▶ **PROBLEM TO WORK ON**
Answer with the exact lines of the following material from the one containing "(** * inkx-ui: the" through the one containing "(string * Value)).", both end lines included.

▶ **THE INPUT**
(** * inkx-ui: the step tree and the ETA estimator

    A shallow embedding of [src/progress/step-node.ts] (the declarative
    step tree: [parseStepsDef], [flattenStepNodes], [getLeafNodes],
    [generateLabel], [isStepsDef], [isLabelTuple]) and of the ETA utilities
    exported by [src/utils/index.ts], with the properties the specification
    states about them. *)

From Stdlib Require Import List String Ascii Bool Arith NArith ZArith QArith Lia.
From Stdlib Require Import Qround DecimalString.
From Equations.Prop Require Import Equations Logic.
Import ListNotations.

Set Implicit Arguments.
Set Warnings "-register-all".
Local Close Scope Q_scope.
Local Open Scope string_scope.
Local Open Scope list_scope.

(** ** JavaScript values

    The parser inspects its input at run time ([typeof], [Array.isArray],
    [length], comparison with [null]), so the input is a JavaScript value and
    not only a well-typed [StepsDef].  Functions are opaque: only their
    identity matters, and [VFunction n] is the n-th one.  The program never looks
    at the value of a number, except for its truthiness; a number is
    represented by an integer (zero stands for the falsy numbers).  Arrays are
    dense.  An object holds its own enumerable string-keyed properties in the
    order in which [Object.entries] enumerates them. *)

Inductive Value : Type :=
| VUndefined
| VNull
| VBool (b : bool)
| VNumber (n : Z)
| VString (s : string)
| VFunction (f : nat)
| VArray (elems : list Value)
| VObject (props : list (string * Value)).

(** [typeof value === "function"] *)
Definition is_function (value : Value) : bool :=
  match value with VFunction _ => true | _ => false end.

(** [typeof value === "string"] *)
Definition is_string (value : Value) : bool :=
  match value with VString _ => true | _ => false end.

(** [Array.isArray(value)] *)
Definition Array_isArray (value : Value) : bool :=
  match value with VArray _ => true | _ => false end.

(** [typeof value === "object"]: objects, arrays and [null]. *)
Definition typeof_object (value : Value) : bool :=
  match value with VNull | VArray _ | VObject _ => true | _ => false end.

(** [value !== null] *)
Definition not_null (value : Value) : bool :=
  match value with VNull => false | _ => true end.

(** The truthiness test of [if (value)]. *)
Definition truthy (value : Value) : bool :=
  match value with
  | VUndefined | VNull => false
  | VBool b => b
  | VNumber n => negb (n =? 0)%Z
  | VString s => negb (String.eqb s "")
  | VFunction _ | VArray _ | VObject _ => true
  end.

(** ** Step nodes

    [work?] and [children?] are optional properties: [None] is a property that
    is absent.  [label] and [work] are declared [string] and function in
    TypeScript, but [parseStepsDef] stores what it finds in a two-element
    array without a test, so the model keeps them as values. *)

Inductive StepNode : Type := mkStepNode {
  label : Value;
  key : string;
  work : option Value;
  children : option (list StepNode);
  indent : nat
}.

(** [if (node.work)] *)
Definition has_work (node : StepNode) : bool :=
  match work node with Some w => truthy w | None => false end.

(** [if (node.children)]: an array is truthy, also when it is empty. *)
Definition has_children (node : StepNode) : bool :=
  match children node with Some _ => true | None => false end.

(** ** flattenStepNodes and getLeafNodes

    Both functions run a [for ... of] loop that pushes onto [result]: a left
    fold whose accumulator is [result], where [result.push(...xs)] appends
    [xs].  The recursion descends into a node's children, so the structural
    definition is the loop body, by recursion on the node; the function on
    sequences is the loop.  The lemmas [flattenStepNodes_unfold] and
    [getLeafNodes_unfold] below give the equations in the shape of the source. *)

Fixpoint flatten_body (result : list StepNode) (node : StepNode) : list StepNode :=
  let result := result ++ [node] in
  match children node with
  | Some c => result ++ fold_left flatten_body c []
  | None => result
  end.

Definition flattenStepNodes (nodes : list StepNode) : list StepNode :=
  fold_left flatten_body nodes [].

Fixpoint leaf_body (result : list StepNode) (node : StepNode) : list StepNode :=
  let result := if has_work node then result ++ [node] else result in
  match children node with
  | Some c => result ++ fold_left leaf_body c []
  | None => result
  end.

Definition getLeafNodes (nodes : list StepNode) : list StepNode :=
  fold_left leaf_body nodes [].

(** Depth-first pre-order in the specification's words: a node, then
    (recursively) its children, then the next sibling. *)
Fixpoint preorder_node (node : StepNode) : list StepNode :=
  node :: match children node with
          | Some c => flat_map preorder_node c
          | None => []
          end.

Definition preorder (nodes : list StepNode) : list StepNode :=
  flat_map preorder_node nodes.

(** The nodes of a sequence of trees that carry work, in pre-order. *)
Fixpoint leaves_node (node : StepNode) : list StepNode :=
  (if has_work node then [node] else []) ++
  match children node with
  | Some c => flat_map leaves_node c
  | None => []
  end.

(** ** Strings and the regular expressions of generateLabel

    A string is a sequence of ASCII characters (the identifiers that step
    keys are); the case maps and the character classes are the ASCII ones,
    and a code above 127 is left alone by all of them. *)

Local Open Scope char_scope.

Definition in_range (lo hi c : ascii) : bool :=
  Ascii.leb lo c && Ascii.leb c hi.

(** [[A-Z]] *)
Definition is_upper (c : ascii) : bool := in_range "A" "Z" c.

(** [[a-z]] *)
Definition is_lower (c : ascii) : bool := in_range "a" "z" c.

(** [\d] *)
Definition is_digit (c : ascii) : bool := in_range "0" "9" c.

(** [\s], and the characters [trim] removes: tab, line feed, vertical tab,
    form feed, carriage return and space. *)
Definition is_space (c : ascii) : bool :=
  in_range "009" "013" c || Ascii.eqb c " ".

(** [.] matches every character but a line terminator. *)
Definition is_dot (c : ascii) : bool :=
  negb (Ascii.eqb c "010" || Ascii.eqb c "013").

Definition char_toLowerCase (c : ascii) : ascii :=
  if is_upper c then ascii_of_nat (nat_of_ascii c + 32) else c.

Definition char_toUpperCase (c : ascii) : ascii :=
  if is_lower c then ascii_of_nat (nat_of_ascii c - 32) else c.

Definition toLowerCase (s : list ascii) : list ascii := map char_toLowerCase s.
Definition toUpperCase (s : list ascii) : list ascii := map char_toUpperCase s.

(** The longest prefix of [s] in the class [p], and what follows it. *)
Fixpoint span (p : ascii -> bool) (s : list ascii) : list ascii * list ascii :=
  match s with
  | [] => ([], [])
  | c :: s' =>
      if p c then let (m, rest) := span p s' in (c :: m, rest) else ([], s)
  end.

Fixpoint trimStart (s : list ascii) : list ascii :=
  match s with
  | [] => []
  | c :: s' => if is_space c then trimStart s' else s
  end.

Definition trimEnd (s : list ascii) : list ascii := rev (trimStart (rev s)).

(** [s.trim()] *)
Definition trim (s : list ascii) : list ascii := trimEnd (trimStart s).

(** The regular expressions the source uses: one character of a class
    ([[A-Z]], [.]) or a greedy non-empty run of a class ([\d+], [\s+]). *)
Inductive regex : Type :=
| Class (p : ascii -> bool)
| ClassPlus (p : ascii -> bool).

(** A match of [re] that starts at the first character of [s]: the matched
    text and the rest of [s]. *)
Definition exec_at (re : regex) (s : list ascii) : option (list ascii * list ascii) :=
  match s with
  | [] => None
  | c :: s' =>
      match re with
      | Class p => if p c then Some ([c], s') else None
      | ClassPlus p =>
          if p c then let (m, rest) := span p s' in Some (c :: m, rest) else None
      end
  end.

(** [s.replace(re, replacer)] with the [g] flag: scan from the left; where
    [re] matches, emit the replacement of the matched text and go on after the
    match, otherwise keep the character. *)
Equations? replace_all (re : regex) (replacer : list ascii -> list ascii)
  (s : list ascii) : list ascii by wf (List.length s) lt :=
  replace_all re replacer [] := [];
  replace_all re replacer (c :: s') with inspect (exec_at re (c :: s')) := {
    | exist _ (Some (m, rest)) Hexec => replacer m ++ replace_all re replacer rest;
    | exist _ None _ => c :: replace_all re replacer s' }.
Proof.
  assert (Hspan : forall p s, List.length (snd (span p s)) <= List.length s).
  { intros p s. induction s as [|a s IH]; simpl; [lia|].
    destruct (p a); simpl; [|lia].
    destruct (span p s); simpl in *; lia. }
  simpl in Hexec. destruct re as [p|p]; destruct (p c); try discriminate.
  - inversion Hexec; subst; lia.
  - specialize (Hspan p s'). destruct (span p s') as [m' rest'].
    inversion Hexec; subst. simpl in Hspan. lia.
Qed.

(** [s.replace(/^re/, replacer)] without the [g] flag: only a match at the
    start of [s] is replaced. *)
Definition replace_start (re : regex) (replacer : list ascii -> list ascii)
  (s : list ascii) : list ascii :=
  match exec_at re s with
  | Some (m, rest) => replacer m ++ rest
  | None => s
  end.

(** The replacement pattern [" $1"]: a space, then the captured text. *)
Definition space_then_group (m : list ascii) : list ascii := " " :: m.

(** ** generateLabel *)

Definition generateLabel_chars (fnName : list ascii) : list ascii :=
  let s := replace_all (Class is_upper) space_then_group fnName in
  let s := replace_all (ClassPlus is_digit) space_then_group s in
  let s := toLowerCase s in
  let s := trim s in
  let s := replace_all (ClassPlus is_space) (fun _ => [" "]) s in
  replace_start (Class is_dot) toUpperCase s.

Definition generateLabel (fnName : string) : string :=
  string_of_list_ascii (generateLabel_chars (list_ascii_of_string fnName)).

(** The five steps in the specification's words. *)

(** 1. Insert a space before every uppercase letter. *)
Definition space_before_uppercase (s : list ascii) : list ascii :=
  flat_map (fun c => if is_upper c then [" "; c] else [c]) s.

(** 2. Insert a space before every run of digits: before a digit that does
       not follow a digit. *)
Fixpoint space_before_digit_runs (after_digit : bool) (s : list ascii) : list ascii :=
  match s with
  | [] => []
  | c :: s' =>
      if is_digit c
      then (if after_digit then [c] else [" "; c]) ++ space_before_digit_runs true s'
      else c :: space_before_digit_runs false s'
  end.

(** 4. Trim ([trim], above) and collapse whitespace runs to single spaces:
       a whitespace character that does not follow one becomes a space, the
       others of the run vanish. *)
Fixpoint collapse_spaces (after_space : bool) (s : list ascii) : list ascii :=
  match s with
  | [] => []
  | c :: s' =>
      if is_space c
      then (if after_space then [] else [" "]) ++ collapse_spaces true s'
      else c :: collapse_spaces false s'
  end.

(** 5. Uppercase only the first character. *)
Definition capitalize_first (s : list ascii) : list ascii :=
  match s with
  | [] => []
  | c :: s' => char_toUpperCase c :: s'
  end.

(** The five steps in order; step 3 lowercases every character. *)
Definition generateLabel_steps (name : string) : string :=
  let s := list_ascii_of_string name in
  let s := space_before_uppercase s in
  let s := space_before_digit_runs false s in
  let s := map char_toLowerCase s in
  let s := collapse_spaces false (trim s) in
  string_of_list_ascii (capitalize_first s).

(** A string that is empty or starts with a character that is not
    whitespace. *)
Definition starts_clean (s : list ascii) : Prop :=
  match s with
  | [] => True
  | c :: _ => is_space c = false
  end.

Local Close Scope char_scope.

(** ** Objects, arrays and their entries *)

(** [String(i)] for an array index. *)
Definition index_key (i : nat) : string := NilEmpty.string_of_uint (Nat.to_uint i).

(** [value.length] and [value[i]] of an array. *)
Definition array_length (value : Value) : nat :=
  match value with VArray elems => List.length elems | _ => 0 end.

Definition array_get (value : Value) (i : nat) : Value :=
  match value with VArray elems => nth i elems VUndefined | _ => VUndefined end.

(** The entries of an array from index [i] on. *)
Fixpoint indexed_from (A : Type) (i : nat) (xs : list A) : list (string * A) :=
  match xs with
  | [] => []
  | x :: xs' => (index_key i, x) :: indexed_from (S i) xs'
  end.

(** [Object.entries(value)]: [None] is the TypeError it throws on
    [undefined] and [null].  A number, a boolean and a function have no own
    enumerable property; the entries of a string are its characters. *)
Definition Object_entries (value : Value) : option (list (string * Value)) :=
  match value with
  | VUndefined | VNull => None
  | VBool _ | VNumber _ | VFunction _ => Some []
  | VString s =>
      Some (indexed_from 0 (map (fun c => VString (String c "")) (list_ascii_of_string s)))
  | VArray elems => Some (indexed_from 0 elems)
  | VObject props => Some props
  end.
* * *
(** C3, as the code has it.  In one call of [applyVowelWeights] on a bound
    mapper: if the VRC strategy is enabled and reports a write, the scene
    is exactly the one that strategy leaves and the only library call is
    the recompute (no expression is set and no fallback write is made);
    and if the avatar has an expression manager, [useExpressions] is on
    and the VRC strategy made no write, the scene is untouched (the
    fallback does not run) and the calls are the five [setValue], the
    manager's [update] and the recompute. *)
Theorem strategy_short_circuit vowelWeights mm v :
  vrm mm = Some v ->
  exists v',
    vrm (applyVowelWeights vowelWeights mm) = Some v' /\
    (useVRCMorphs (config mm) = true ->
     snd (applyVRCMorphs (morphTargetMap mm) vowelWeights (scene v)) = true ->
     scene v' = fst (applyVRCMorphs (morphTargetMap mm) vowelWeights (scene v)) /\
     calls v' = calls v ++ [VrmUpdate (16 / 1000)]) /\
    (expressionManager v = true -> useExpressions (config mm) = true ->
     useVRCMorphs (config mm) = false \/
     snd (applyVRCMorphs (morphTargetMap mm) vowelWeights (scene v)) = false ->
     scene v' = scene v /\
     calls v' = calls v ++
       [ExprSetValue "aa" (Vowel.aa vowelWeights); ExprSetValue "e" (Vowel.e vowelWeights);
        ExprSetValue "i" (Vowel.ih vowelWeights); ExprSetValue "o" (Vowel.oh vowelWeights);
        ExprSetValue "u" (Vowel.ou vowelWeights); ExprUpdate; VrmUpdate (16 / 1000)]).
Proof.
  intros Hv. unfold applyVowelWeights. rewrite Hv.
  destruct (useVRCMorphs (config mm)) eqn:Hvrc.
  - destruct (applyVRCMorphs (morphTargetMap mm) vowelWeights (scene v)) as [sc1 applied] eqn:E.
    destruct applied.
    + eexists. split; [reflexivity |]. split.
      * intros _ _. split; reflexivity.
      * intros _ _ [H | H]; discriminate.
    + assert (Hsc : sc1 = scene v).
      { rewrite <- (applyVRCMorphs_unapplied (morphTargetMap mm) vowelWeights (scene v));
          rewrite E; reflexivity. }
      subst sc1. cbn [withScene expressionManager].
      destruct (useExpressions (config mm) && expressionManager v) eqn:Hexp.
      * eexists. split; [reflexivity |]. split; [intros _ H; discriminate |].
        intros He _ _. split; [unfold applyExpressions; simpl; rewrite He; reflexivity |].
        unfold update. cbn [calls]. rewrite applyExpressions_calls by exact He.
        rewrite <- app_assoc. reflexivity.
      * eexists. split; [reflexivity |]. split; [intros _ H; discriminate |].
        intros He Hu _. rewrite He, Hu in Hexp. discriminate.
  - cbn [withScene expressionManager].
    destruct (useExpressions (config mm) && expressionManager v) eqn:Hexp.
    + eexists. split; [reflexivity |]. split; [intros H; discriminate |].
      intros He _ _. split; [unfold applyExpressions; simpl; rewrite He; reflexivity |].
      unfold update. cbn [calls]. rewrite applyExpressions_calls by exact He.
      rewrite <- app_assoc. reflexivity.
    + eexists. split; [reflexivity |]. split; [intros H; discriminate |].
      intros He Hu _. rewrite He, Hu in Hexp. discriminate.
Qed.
---
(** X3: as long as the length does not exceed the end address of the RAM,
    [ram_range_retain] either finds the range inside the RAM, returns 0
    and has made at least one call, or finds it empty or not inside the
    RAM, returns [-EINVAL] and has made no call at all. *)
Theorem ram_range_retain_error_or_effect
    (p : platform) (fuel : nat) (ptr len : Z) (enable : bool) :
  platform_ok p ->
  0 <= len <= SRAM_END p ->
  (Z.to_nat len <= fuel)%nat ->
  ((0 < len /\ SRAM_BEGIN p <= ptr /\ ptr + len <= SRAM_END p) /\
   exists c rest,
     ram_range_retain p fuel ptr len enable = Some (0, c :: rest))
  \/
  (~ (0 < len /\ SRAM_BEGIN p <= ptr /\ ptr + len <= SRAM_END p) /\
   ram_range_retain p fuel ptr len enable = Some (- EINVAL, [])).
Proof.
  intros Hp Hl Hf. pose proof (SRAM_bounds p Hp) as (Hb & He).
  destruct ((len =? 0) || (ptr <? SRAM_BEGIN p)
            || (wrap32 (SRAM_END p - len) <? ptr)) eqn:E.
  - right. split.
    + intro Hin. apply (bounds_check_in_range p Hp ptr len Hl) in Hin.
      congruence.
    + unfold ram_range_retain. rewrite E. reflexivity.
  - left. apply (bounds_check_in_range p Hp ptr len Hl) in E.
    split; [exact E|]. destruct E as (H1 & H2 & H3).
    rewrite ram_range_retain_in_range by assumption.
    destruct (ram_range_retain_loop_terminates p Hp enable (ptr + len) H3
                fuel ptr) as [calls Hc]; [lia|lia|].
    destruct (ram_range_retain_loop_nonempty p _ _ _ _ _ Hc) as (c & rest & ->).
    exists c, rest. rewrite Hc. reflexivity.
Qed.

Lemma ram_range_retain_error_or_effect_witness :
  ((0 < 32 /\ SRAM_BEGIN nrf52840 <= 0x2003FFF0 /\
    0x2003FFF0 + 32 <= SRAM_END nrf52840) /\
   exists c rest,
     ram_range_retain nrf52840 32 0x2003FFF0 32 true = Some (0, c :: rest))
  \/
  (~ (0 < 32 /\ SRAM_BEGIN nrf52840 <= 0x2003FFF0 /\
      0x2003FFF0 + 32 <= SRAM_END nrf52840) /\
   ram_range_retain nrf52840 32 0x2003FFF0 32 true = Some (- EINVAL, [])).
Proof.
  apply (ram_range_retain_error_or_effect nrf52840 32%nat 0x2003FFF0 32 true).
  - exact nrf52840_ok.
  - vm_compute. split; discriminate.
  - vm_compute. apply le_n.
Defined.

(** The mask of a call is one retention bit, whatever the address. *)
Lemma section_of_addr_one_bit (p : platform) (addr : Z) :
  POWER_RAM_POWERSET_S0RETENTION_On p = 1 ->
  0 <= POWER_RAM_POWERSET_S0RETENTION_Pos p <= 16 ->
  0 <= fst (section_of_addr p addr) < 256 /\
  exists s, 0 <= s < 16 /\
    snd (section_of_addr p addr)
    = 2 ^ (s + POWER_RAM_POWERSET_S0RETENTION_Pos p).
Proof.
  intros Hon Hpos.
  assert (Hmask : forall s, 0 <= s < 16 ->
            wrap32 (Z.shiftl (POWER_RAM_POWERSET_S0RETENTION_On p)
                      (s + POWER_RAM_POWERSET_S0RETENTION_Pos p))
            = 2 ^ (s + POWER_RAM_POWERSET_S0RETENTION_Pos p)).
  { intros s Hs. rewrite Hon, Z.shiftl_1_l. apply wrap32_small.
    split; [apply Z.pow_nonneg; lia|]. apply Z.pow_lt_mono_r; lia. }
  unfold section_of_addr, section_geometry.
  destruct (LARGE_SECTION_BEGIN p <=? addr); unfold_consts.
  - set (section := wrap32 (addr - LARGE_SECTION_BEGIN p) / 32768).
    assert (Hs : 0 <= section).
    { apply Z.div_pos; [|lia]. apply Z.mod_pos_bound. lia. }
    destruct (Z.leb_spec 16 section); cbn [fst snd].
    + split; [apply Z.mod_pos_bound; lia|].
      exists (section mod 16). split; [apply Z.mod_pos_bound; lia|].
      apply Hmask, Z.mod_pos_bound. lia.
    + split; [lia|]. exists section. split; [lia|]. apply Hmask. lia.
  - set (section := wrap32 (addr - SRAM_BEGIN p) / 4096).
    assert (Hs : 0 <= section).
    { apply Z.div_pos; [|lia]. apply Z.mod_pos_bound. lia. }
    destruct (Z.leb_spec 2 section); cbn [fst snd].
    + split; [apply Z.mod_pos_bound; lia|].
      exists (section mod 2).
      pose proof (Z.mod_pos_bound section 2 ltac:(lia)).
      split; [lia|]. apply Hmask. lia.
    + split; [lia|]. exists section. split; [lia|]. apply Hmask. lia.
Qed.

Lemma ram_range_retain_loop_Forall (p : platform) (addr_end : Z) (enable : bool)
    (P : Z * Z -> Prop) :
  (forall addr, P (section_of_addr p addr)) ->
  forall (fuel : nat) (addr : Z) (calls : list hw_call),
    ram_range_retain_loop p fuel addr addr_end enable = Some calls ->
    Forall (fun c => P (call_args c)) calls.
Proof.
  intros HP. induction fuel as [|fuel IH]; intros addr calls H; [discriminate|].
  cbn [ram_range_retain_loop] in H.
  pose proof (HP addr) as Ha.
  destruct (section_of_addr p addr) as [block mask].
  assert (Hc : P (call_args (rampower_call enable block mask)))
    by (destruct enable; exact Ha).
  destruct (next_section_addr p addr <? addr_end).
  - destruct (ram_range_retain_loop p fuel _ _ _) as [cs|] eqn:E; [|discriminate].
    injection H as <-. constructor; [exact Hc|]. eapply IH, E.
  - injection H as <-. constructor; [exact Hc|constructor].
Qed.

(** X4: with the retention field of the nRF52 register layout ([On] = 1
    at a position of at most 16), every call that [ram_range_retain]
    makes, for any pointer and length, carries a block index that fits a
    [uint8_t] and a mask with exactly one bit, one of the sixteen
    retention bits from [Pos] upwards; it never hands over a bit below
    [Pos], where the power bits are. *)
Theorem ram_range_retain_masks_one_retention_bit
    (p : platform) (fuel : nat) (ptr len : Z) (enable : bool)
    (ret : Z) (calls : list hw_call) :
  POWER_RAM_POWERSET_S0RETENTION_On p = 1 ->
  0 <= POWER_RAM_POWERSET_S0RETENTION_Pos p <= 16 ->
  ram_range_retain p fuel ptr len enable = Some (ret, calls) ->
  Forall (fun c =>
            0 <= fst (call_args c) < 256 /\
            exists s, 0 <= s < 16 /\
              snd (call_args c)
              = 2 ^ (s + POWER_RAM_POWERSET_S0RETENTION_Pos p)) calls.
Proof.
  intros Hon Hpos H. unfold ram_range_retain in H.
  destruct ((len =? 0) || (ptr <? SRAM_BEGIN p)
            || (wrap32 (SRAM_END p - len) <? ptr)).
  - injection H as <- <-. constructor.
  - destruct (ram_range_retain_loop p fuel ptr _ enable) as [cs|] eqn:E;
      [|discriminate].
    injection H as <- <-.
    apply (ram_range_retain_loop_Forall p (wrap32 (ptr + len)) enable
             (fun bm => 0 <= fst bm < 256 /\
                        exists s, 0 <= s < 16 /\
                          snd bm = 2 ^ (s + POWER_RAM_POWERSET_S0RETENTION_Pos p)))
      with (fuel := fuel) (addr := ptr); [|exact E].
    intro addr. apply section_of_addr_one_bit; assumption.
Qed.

▶ **ANSWER BOX**
(** * inkx-ui: the step tree and the ETA estimator

    A shallow embedding of [src/progress/step-node.ts] (the declarative
    step tree: [parseStepsDef], [flattenStepNodes], [getLeafNodes],
    [generateLabel], [isStepsDef], [isLabelTuple]) and of the ETA utilities
    exported by [src/utils/index.ts], with the properties the specification
    states about them. *)

From Stdlib Require Import List String Ascii Bool Arith NArith ZArith QArith Lia.
From Stdlib Require Import Qround DecimalString.
From Equations.Prop Require Import Equations Logic.
Import ListNotations.

Set Implicit Arguments.
Set Warnings "-register-all".
Local Close Scope Q_scope.
Local Open Scope string_scope.
Local Open Scope list_scope.

(** ** JavaScript values

    The parser inspects its input at run time ([typeof], [Array.isArray],
    [length], comparison with [null]), so the input is a JavaScript value and
    not only a well-typed [StepsDef].  Functions are opaque: only their
    identity matters, and [VFunction n] is the n-th one.  The program never looks
    at the value of a number, except for its truthiness; a number is
    represented by an integer (zero stands for the falsy numbers).  Arrays are
    dense.  An object holds its own enumerable string-keyed properties in the
    order in which [Object.entries] enumerates them. *)

Inductive Value : Type :=
| VUndefined
| VNull
| VBool (b : bool)
| VNumber (n : Z)
| VString (s : string)
| VFunction (f : nat)
| VArray (elems : list Value)
| VObject (props : list (string * Value)).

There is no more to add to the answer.